* EXERCISE: Could you return all of the records exactly as they stand?

(Recorded data)
* * * * * * * * *

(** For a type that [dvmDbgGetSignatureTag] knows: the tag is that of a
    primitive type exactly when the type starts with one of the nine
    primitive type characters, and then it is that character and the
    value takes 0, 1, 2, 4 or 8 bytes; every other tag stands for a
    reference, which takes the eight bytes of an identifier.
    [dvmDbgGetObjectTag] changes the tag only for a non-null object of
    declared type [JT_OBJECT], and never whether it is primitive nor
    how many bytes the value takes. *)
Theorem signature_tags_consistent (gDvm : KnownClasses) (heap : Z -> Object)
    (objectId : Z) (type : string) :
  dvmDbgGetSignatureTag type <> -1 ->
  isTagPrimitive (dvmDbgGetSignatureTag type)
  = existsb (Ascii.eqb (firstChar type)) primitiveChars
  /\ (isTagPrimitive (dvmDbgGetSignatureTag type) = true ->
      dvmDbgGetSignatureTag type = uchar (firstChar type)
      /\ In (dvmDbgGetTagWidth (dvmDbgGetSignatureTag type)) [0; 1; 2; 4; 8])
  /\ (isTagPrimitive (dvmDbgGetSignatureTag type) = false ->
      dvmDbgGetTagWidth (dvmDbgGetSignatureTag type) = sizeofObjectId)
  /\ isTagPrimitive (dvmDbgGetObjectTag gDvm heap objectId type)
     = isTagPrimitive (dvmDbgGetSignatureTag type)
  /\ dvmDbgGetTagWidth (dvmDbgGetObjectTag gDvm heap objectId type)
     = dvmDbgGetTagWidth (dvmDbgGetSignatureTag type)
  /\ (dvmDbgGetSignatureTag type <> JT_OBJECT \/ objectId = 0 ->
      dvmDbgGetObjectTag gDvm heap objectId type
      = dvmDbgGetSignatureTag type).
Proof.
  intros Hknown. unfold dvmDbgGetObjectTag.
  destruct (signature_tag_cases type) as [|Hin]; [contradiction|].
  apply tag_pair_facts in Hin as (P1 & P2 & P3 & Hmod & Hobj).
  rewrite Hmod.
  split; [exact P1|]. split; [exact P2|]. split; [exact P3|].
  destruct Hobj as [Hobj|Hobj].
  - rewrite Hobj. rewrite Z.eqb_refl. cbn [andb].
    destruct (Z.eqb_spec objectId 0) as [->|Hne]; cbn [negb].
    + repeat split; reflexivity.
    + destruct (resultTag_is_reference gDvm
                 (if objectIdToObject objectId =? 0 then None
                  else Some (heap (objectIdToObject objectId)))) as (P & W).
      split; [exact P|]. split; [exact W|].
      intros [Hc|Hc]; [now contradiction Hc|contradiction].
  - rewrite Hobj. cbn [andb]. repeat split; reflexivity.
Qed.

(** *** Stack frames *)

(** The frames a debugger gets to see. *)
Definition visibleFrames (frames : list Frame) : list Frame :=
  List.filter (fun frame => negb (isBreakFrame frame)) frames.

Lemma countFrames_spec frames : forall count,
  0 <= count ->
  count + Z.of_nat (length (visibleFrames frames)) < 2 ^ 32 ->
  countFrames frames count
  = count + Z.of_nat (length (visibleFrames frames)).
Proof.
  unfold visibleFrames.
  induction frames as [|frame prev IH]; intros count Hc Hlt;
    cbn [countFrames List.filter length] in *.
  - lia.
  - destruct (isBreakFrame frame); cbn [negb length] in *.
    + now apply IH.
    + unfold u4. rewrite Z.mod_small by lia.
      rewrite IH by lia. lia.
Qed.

* * * * * * * * *

* ANSWER BOX:
(** For a type that [dvmDbgGetSignatureTag] knows: the tag is that of a
    primitive type exactly when the type starts with one of the nine
    primitive type characters, and then it is that character and the
    value takes 0, 1, 2, 4 or 8 bytes; every other tag stands for a
    reference, which takes the eight bytes of an identifier.
    [dvmDbgGetObjectTag] changes the tag only for a non-null object of
    declared type [JT_OBJECT], and never whether it is primitive nor
    how many bytes the value takes. *)
Theorem signature_tags_consistent (gDvm : KnownClasses) (heap : Z -> Object)
    (objectId : Z) (type : string) :
  dvmDbgGetSignatureTag type <> -1 ->
  isTagPrimitive (dvmDbgGetSignatureTag type)
  = existsb (Ascii.eqb (firstChar type)) primitiveChars
  /\ (isTagPrimitive (dvmDbgGetSignatureTag type) = true ->
      dvmDbgGetSignatureTag type = uchar (firstChar type)
      /\ In (dvmDbgGetTagWidth (dvmDbgGetSignatureTag type)) [0; 1; 2; 4; 8])
  /\ (isTagPrimitive (dvmDbgGetSignatureTag type) = false ->
      dvmDbgGetTagWidth (dvmDbgGetSignatureTag type) = sizeofObjectId)
  /\ isTagPrimitive (dvmDbgGetObjectTag gDvm heap objectId type)
     = isTagPrimitive (dvmDbgGetSignatureTag type)
  /\ dvmDbgGetTagWidth (dvmDbgGetObjectTag gDvm heap objectId type)
     = dvmDbgGetTagWidth (dvmDbgGetSignatureTag type)
  /\ (dvmDbgGetSignatureTag type <> JT_OBJECT \/ objectId = 0 ->
      dvmDbgGetObjectTag gDvm heap objectId type
      = dvmDbgGetSignatureTag type).
Proof.
  intros Hknown. unfold dvmDbgGetObjectTag.
  destruct (signature_tag_cases type) as [|Hin]; [contradiction|].
  apply tag_pair_facts in Hin as (P1 & P2 & P3 & Hmod & Hobj).
  rewrite Hmod.
  split; [exact P1|]. split; [exact P2|]. split; [exact P3|].
  destruct Hobj as [Hobj|Hobj].
  - rewrite Hobj. rewrite Z.eqb_refl. cbn [andb].
    destruct (Z.eqb_spec objectId 0) as [->|Hne]; cbn [negb].
    + repeat split; reflexivity.
    + destruct (resultTag_is_reference gDvm
                 (if objectIdToObject objectId =? 0 then None
                  else Some (heap (objectIdToObject objectId)))) as (P & W).
      split; [exact P|]. split; [exact W|].
      intros [Hc|Hc]; [now contradiction Hc|contradiction].
  - rewrite Hobj. cbn [andb]. repeat split; reflexivity.
Qed.

(** *** Stack frames *)

(** The frames a debugger gets to see. *)
Definition visibleFrames (frames : list Frame) : list Frame :=
  List.filter (fun frame => negb (isBreakFrame frame)) frames.

Lemma countFrames_spec frames : forall count,
  0 <= count ->
  count + Z.of_nat (length (visibleFrames frames)) < 2 ^ 32 ->
  countFrames frames count
  = count + Z.of_nat (length (visibleFrames frames)).
Proof.
  unfold visibleFrames.
  induction frames as [|frame prev IH]; intros count Hc Hlt;
    cbn [countFrames List.filter length] in *.
  - lia.
  - destruct (isBreakFrame frame); cbn [negb length] in *.
    + now apply IH.
    + unfold u4. rewrite Z.mod_small by lia.
      rewrite IH by lia. lia.
Qed.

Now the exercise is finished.